[[ EXERCISE DATA open ]]

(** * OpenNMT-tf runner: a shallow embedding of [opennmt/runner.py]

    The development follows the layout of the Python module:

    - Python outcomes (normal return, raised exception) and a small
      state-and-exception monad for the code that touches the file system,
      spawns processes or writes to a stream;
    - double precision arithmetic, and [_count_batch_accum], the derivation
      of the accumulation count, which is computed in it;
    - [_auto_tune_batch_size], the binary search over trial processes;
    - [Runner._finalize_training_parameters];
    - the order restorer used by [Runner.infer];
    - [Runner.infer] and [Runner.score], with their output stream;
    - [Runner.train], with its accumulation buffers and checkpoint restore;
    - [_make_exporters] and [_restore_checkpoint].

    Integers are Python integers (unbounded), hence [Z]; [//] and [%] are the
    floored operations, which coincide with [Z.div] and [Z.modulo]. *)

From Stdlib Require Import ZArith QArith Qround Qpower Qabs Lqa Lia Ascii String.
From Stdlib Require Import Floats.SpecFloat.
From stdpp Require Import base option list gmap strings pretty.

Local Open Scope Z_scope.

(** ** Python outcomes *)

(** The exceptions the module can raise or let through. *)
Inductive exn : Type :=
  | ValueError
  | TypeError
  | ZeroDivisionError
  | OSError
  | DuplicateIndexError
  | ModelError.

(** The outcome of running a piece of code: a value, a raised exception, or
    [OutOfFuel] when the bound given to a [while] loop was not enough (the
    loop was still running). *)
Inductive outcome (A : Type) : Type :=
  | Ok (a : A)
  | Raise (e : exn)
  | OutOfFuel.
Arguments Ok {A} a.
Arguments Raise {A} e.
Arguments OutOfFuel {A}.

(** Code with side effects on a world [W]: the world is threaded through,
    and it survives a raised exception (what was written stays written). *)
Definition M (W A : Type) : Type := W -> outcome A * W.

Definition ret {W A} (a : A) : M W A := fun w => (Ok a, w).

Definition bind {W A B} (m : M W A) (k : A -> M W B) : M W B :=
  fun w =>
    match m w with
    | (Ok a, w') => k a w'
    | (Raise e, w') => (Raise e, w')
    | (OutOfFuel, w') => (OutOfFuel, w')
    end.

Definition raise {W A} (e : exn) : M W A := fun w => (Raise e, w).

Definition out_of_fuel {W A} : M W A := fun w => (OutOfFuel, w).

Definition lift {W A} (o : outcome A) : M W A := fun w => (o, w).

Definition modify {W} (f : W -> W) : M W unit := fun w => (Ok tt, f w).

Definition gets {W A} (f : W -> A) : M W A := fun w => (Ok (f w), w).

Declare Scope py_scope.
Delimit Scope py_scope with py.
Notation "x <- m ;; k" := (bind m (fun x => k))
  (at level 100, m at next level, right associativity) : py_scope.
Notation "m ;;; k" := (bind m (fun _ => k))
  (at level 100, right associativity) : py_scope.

[[ EXERCISE DATA closed ]]
[[ EXERCISE DATA open ]]

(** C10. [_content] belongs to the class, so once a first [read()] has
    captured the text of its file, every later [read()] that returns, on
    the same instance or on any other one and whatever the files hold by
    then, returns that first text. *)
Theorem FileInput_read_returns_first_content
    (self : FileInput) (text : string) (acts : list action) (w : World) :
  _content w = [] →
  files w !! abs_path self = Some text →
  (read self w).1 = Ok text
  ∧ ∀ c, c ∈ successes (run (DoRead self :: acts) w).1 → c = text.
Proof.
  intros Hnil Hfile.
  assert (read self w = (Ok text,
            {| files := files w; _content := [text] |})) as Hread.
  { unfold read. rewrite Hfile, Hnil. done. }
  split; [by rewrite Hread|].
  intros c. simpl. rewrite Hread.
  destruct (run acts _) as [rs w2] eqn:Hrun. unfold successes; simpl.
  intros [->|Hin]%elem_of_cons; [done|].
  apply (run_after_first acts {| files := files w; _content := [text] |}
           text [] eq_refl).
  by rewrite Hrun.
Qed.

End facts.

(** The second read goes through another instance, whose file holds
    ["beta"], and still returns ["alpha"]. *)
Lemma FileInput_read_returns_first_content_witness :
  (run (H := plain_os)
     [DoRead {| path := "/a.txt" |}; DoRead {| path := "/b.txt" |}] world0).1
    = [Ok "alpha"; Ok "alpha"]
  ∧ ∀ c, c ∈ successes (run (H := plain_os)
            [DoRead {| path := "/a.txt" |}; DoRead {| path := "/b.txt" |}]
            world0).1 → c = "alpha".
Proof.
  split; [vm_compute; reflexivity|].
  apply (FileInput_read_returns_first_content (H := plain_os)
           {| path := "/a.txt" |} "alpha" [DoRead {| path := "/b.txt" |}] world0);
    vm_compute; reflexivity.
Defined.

[[ EXERCISE DATA closed ]]

For this exercise, please output exactly the lines above starting at the line with "w') => (OutOfFuel, w')" and ending at the line with "(at level 100, right", ends included.

    | (OutOfFuel, w') => (OutOfFuel, w')
    end.

Definition raise {W A} (e : exn) : M W A := fun w => (Raise e, w).

Definition out_of_fuel {W A} : M W A := fun w => (OutOfFuel, w).

Definition lift {W A} (o : outcome A) : M W A := fun w => (o, w).

Definition modify {W} (f : W -> W) : M W unit := fun w => (Ok tt, f w).

Definition gets {W A} (f : W -> A) : M W A := fun w => (Ok (f w), w).

Declare Scope py_scope.
Delimit Scope py_scope with py.
Notation "x <- m ;; k" := (bind m (fun x => k))
  (at level 100, m at next level, right associativity) : py_scope.
Notation "m ;;; k" := (bind m (fun _ => k))
  (at level 100, right associativity) : py_scope.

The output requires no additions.